Medial prefrontal decoupling from the default mode network benefits memory
N.C.J. Müller,
M. Dresler,
G. Janzen,
C.F. Beckmann,
G. Fernández,
N. Kohn
Affiliations
N.C.J. Müller
Donders Institute for Brain, Cognition and Behaviour, Radboud University Medical Centre, Geert Grooteplein Zuid 10, 6525GA, Nijmegen, the Netherlands
M. Dresler
Donders Institute for Brain, Cognition and Behaviour, Radboud University Medical Centre, Geert Grooteplein Zuid 10, 6525GA, Nijmegen, the Netherlands; Max Planck Institute of Psychiatry, Kraepelinstraße 2-10, 80804, Munich, Germany
G. Janzen
Donders Institute for Brain, Cognition and Behaviour, Radboud University Medical Centre, Geert Grooteplein Zuid 10, 6525GA, Nijmegen, the Netherlands; Behavioural Science Institute, Radboud University Nijmegen, Montessorilaan 3, 6525HR, Nijmegen, the Netherlands
C.F. Beckmann
Donders Institute for Brain, Cognition and Behaviour, Radboud University Medical Centre, Geert Grooteplein Zuid 10, 6525GA, Nijmegen, the Netherlands
G. Fernández
Donders Institute for Brain, Cognition and Behaviour, Radboud University Medical Centre, Geert Grooteplein Zuid 10, 6525GA, Nijmegen, the Netherlands
N. Kohn
Donders Institute for Brain, Cognition and Behaviour, Radboud University Medical Centre, Geert Grooteplein Zuid 10, 6525GA, Nijmegen, the Netherlands; Corresponding author. Radboud University Medical Centre, Donders Institute for Brain, Cognition and Behaviour, Cognitive Neuroscience Department, Kapittelweg 29, 6525EN, Nijmegen, the Netherlands.
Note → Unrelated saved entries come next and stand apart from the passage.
(* ===== verification/Prelude.v ===== *)
(** * DeepBrainChain runtime pallets: a verification library

    DeepBrainChain is a Substrate chain for renting GPU machines and, in its
    third version, for buying AI computations. Its own logic is in the pallets
    under src/pallets; each keeps storage maps, changes them in dispatchable
    calls, block hooks and off-chain workers, moves the native currency between
    free and reserved balances, and calls the other pallets through traits.
    This library models the pallets of the computation market, and of the rental
    market the committee, its verification of new machines, the registry of
    machines, the rental orders and the reports of faulty machines, with the
    second rental mode that repeats them in one pallet, the contracts through
    which EVM programs use the pallets, and the chain's staking pallet with its
    emission, and proves what makes them correct.

    ** The program's parts and the files that model them

    - Prelude.v (this file): machine integers with the saturating and checked
      operations of the code, the monad of pallet functions (storage passing
      with errors, where a write before an error stays until a storage layer
      drops it), origins, rational parts, sums over maps, shared tactics and
      the hint database [pallet].
    - Currency.v: the traits Currency and ReservableCurrency as a class with the
      laws the trait documents, and a concrete ledger with these laws. [held]
      and [solvent] state what every pallet that reserves money promises.
    - Interfaces.v: the traits of src/pallets/support/src/traits.rs through which
      modelled pallets meet (AttestationSettler, TaskCompletionHandler,
      DbcPrice), as classes with laws; the implementing pallets give instances.
    - ItemList.v: sorted vectors with binary search
      (src/pallets/support/src/primitives.rs).
    - GenericFunc.v: generic-func, the random draws, the fixed fee, burning, and
      slashing with rewards, which other pallets use through the trait GNOps.
    - Price.v: dbc-price-ocw, the price oracle with its off-chain worker and
      price parser.
    - TaskMode.v: task-mode, orders priced by the oracle, settled between
      treasury and miner, with era statistics and reward shares.
    - ZkCompute.v: zk-compute, proofs, deposits, rewards and scores, and the
      runtime's HashCommitmentZkVerifier (src/runtime/src/lib.rs).
    - Committee.v: committee, members in four sorted vectors, stakes, rewards,
      and the ManageCommittee trait other pallets use.
    - VerifyOnline.v: the part of src/pallets/support that the verifying pallets
      share: hardware reports and their hash, the records of a verification, and
      the decision over the reports; RentalTypes.v: machines with their status,
      rental orders, and the GPUs of a machine in use; ReportTypes.v: fault
      reports, their members, lists and results (support/src/report).
    - RentalInterfaces.v: the traits between the rental pallets (ManageCommittee,
      GNOps, OCOps, RTOps, MTOps) as classes, how Committee.v and GenericFunc.v implement
      theirs inside a larger state, and a logic for code that must not panic.
    - OnlineCommittee.v: online-committee, the draw of members, commit and
      reveal of reports, the summary, slashes and appeals; OnlineInvariant.v and
      OnlineSteps.v: its invariants, hooks and steps; OnlineRuns.v: appeals and
      slashes with the stakes that Committee.v records, and runs of the three
      pallets together.
    - RentMachine.v: rent-machine, orders with their fee reserved, confirmation,
      extension and the hooks that cancel and end orders; RentSteps.v: its
      invariant, steps and money; RentTheorems.v: what renters can rely on, and
      a run.
    - ProfileTypes.v, OnlineProfile.v: online-profile, the registry: bonding
      machines, their stakes, points and rewards of an era, going online and
      offline, slashes and their review, and the traits OCOps, RTOps and MTOps
      it implements; ProfileSteps.v: what its operations leave alone, its money
      as the rental pallet sees it, and the count of rented GPUs;
      ProfileOwners.v: who owns which machine; ProfileSlashes.v: when slashes
      are executed; ProfileTheorems.v: what owners can rely on, and a run.
    - Market.v: rent-machine over online-profile, first against the laws of the
      registry's count, then with the registry itself; a run records at which
      machines a call wrapped the 32-bit count.
    - MaintainCommittee.v: maintain-committee, reports of faulty machines, their
      booking, commit and reveal of verdicts, the summaries, slashes and
      appeals; MaintainSteps.v: what its parts leave alone; MaintainVotes.v: the
      members and verdicts of a report; MaintainSlashes.v: when results and
      appeals are executed; MaintainTheorems.v: what follows, and a run over
      rent-machine, online-profile and committee.
    - TerminatingState.v, TerminatingRental.v: terminating-rental, machines with a
      deposit, their verification, orders that either side may end early, and
      fault reports; the parts of its storage that verify and that hold reports
      are the states of OnlineCommittee.v and MaintainCommittee.v; the draw and
      booking of members, the summary and its slashes are written out from this
      pallet's own code, and the calls whose code is the same but for the names
      of the storage are the definitions of those files. TerminatingSteps.v:
      what its operations leave alone, and that the draw and the booking are
      those of online-committee; TerminatingVerify.v: its verification as that
      of online-committee over a registry inside the pallet, and the invariants
      this gives; TerminatingReports.v: the votes on reports;
      TerminatingOrders.v: orders, GPUs and queues; TerminatingTyped.v: the
      types of the stored numbers; TerminatingTheorems.v: what follows;
      TerminatingRuns.v: runs over committee and generic-func.
    - X402.v: x402-settlement, payment intents verified by a facilitator.
    - Attestation.v: agent-attestation, attested task results with deposits and
      challenges; confirming one settles it through x402-settlement.
    - ComputePool.v: compute-pool-scheduler, its data and operations;
      PoolScoring.v: choice of a pool, scores and rewards; PoolInvariant.v and
      PoolSteps.v: its invariant and steps; PoolMoney.v: its money, and its
      composition with the attestation pallet, which it notifies of completed
      tasks.
    - EvmInterface.v: what a precompiled contract sees of the EVM (the call, the
      encoded arguments, selectors, gas and failures), and
      eth-precompile-whitelist; Precompiles.v: the contracts of
      src/runtime/src/precompiles over the states of the pallets above, and the
      set that routes calls to them; PrecompileTheorems.v: what callers can do
      through them, and runs.
    - CouncilReward.v: council-reward, the rewards of the council.
    - StakingState.v, Staking.v: staking, the chain's version of Substrate's
      pallet: ledgers of bonds and their unlocking chunks, validators and
      nominators, payouts of eras, offences with slashing spans and deferred
      slashes, eras and sessions, and the emission by phases with the rewards
      of committee, foundation and treasury; locks, the list of voters,
      sessions and nomination pools are the class [StakingHost].
      StakingLedgers.v: the arithmetic of a ledger; StakingSteps.v: the
      invariant and what leaves it alone; StakingInvariant.v, StakingEras.v,
      StakingCalls.v: ledgers, roles, slashes and payouts, eras, and calls keep
      it; StakingRuns.v: runs from genesis; StakingTheorems.v: what follows,
      and runs on a concrete host.

    In each of these files a Module holds one pallet: its storage is the record
    [State] (with the events it deposited), its constants and host functions the
    record [Config], its enums and structs inductive types and records with the
    source's names, and each dispatchable, hook, helper and trait method one
    definition, guard by guard. [dispatch] runs a call in its storage layer;
    [step] adds the passing of blocks and whatever other pallets do to the
    ledger. Each model ends with a Demo (or a file of runs) that runs it on a
    concrete ledger.

    ** What the theorems show

    - Invariants ([.._reachable_invariant], [com_roles_machine]): in every
      reachable state the maps, queues, counters and statistics of a pallet
      agree, for online-committee and rent-machine whatever the pallets they
      call do; in particular no GPU is in two orders, the era statistics of
      task-mode are the sums over the paid orders and the queues hold exactly
      the pending items; [op_reachable_owners] (stashes, controllers and
      machines); [mt_reachable_votes] (the verdict counted of a member is one that
      opens its commitment, and on exactly one side of an inaccessible machine
      while no two openings have one hash); of the second rental mode
      [tr_reachable_orders], [tr_reachable_verified], [tr_reachable_votes] and
      [tr_reachable_typed] (stored numbers have the types of the source). Of
      rent-machine and online-profile together: [market_reachable_counted] (the
      registry counts at least the GPUs of the orders of a machine whose count
      never wrapped) and
      [market_rents_exactly] (so an order has the GPUs it pays for).
      Of staking: [st_reachable_ledgers] (bonds, ledgers, locks, roles and the
      list of voters agree) and [st_paid_once] (no payout of an era is repeated).
    - Solvency ([.._steps_solvent]): no call, hook or nested call of another
      pallet promises more than is reserved, on top of what the rest of the
      runtime holds; for compute pools a dispute after the claim is excluded,
      and shown to break it.
    - Exact payments ([.._pays_..], [tm_settle_pays_exactly],
      [att_resolve_splits_deposit], [com_stake_exact], [zk_verify_decides],
      [gf_slash_shared_exactly], [gf_destroy_exact], [rm_rent_exclusive],
      [op_report_online_slash], [op_claim_pays_exactly], [tr_terminate_pays],
      [evm_bridge_moves_exactly], [council_rewards_top], [st_end_era_issues],
      [st_slash_bounded] with an upper and a lower bound): what each call that moves money moves, from which
      reserve, and when.
    - Life cycles ([.._lifecycle], [x402_status_machine]): records are never lost,
      their terms never change, and their status follows the state machine.
    - Refinement: [price_refines_history] (window and average against the
      history of all prices), [item_list_refines_set] (sorted vectors against
      finite sets, with the bound on the search), [com_roles_machine] (four
      vectors against one role per account), [tr_verification_refines] (the
      verification of terminating-rental against online-committee),
      [evm_calls_are_native] (calls of contracts against native calls of the
      account of the caller), with [evm_spends_caller_only] (what they can cost
      others) and [evm_create_order_returns_id]. Equivalence:
      [vo_summary_is_majority] (the case analysis over the reports against the
      majority of the votes), [zk_worker_covers].
    - Hooks and workers: [x402_hook_expires_exactly], [pool_hook_decides_exactly]
      (the incremental scans act on the whole storage), [price_worker_total] (no
      panic for any network), [oc_hooks_never_panic], [tr_hooks_never_panic],
      [oc_work_index_covers], [rm_hook_ends_exactly], [tr_hook_ends_orders].
    - Liveness: [tm_funds_recoverable], [op_slashes_executed],
      [mt_results_executed]. Round trips: [zk_verifier_roundtrip],
      [st_unbond_rebond].
      Termination: [rm_never_hangs]; a call that would loop ends in [Hangs].
    - Defects: [zk_unsigned_unchecked], [pool_dispute_after_claim_overdraws],
      [pool_deregistered_locks_escrow], [price_parse_exact] (a saturating product
      misreads 14-digit prices), [tm_billing_quote], [com_total_stake_keeps_lists],
      [vo_hash_binds_verdict_only] (a committed report can be exchanged),
      [oc_appeal_punished_before_due], [oc_cancel_refunds_deposit_twice],
      [oc_failed_slash_repeats], [slash_short], [op_swap_skips_verification],
      [op_second_review_loses_stake], [op_slash_takes_others],
      [mt_appeals_end_with_block] (appeals are executed at once),
      [mt_reduce_frees_reserves], [mt_vote_opens_both_ways],
      [mt_late_booking_silences], [mt_reporter_pays_for_member],
      [mt_result_executed_twice], [tr_stale_id_blocks_hook],
      [tr_terminated_machine_stays_rented], [tr_offline_skips_verification],
      [tr_unverified_exit_keeps_stake], [tr_back_online_loses_stake],
      [evm_panics_oversized] (exactly when contracts panic),
      [evm_unlisted_contracts], [evm_status_without_miner],
      [slash_exceeds_amount], [moved_chunk_exposes_later_chunks],
      [committee_index_panics], [committee_list_not_started],
      [treasury_needs_foundation].

    ** Bounds and parameters

    Integers are [Z] with the bounds of their Rust types written into the
    operations; balances have 128 bits, ids 64, block numbers 32. The only fuel
    is that of the binary search: two more than the logarithm of the length,
    proved to suffice. Loops of the code over lists are structural recursions.
    Code outside the repository is a parameter: the currency, [Percent] and
    [Perbill] products (a rounding to a nearest integer), signature
    verification, encodings, hashing, JSON parsing, HTTP and the random source;
    for the contracts the ABI, Keccak-256, the mapping of addresses to accounts
    and the gas of a weight (the record [Host]); for staking what the election
    answers, [Perquintill], the conversion of balances to votes, and the pallets
    of [StakingHost]. A run of staking ends with the last era that 32 bits can
    count, and a payout needs room in the 128 bits of the ledgers it adds to.
    Account ids and hashes are numbers, as only their equality and order matter.

    ** Not modelled

    dlc-price-ocw copies dbc-price-ocw, and only its conversion is modelled
    again. Of online-profile and terminating-rental the types for RPC clients
    are left out; of staking the targets given to an election and the view
    functions for other pallets. The forks of Substrate's assets and nfts
    pallets, the node, client and RPC crates, weights, benchmarks, migrations and empty
    genesis configurations are left out: they are third-party code, I/O or
    generated constants. Weights returned by calls are not modelled except
    where a hook computes one. *)
From stdpp Require Import base gmap fin_maps list sets numbers countable relations.
From Stdlib Require Import ZArith Lia Strings.Byte.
In the last few years the involvement of the medial prefrontal cortex (mPFC) in memory processing has received increased attention. It has been shown to be centrally involved when we use prior knowledge (schemas) to improve learning of related material. With the mPFC also being one of the core hubs of the default mode network (DMN) and the DMN’s role in memory retrieval, we decided to investigate whether the mPFC in a schema paradigm acts independent of the DMN. We tested this with data from a cross-sectional developmental study with a schema paradigm. During retrieval of schema items, the mPFC decoupled from the DMN with the degree of decoupling predicting memory performance. This finding suggests that a demand specific reconfiguration of the DMN supports schema memory. Additionally, we found that in the control condition, which relied on episodic memory, activity in the parahippocampal gyrus was positively related to memory performance. We interpret these results as a demand specific network reconfiguration of the DMN: a decoupling of the mPFC to support schema memory and a decoupling of the parahippocampal gyrus facilitating episodic memory.